The trend in designing printed circuit boards (PCB) towards smaller features at very high densities is necessary to serve the fast-growing demand for high-tech customer products. This includes new laser processing capabilities, including laser micro drilling. PCB drilling machines are a modern generation of drilling machines that use a high-power picosecond laser to allow the higher output of blind holes in PCBs.
Laser micromachining today holds an indispensable part in the medical sector. Lasers are used in the manufacturing and processing of medical equipment. Medical laser micro-drilling services are much sought after for manufacturing components such as dental, orthopedic, cardiovascular implants, hearing aid mechanisms, etc.

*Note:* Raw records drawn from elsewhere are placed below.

(** [await resp.pipeTo(Stream.Writable.toWeb(fsSync.createWriteStream(p)))]:
    the file is opened with the default flag [w], which creates or
    truncates it, the chunks delivered are written to it, and the promise
    is fulfilled when the stream closes.  When the file cannot be opened
    the filesystem stays as it was.  When the stream fails the promise is
    rejected, and the file is as the failing pipe has left it: untouched
    when the failure came before the file was opened, else holding what had
    been written by then.  When the stream stalls the file is opened and
    holds what has been written, and the promise is never settled.  The
    writes of one pipe are taken as one step. *)
Definition pipeTo (resp : Stream) (p : path) : Async unit :=
  fun w =>
    let opened := can_open (faults w) (on_disk p) (fs w) in
    let written body := set_fs (<[on_disk p := File body]> (fs w)) w in
    match ending resp with
    | Closes =>
        if opened then (Return tt, written (Buffer_concat (chunks resp)))
        else (Throw (IOError "open" p), w)
    | Fails =>
        match left_behind resp with
        | None => (Throw StreamError, w)
        | Some body =>
            if opened then (Throw StreamError, written body)
            else (Throw (IOError "open" p), w)
        end
    | Stalls =>
        if opened then (Never, written (default [] (left_behind resp)))
        else (Throw (IOError "open" p), w)
    end.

Laser micromachining involves laser micro drilling, laser welding, laser cutting, and laser system integration. It is the most efficient manufacturing technology and is rapidly gaining popularity. In any industry, whether military, medical, aerospace engineering, automotive, space propulsion, or high-tech manufacturing, laser micromachining has immense benefits.
Laser micro-drilling, rather than using sharpened metals, has become increasingly common in the manufacturing world. This is because by using lasers, you can achieve consistent results when dealing with difficult designs or requiring small holes to be made in substrates. Depending on the type of laser used, holes as small as 10 micrometers can be created.
For the shaping of extremely porous structures, the femtosecond laser has established itself as a unique instrument. A femtosecond laser micromachining system can be used for the ultimate in ultrafast machining. Laser micromachining can be used to weld, cut, drill, and make other material modifications to achieve features on the single or double-digit micrometer level.
High speeds and high versatility are the main benefits of laser micromachining when it comes to drilling and making holes. Micro-drilling has two distinct laser processes as with cutting: fusion drilling with pulsed lasers and additional gas support - and vaporization-induced melt ejection, such as with q-switched solid-state lasers. By choosing the proper wavelength and power density of the laser beam, almost all solid materials such as metals, semiconductors, plastics, ceramics, diamonds, etc. can be laser-drilled.
Laser cutting is applied to different materials and components where reliable, quick, and force-free processing is needed for complex contours. In this technique, lasers create narrow kerfs and achieve high precision cuts. This approach demonstrates no distortion, and in many situations, post-processing is not required since only a limited amount of heat input is subjected to the material and mostly are dross-free.
The ablation method is fundamental for laser micromachining. Conventional pulsed-laser machining processes dissociate matter at atomic and molecular levels by application of laser radiation. The absorbed laser energy is passed to the material's atomic and molecular lattice, which induces ablatement of the substance. Simultaneously, this energy is ultimately transformed into heat that disperses out of the laser spot volume beyond the laser pulse duration.
The laser micromachining of small parts accurately and repeatability on thinner sheet metals requires a precise system. Otherwise, you're just using a sledgehammer to crack nuts and losing money in the process. The use of a high-power laser on thin metals will cause all sorts of problems that could be prevented by a less powered machine. A high-power laser, for example, is required to cut thick metal, not thin ones, so it can become unstable by under performing it.
The femtosecond laser has proven to be a unique tool for shaping highly porous materials. A femtosecond laser micromachining system can be utilized for ultrafast machining. Likewise, laser micromachining can be utilized to cut, drill, weld, and make other material enhancements to achieve single or double-digit micrometer level features.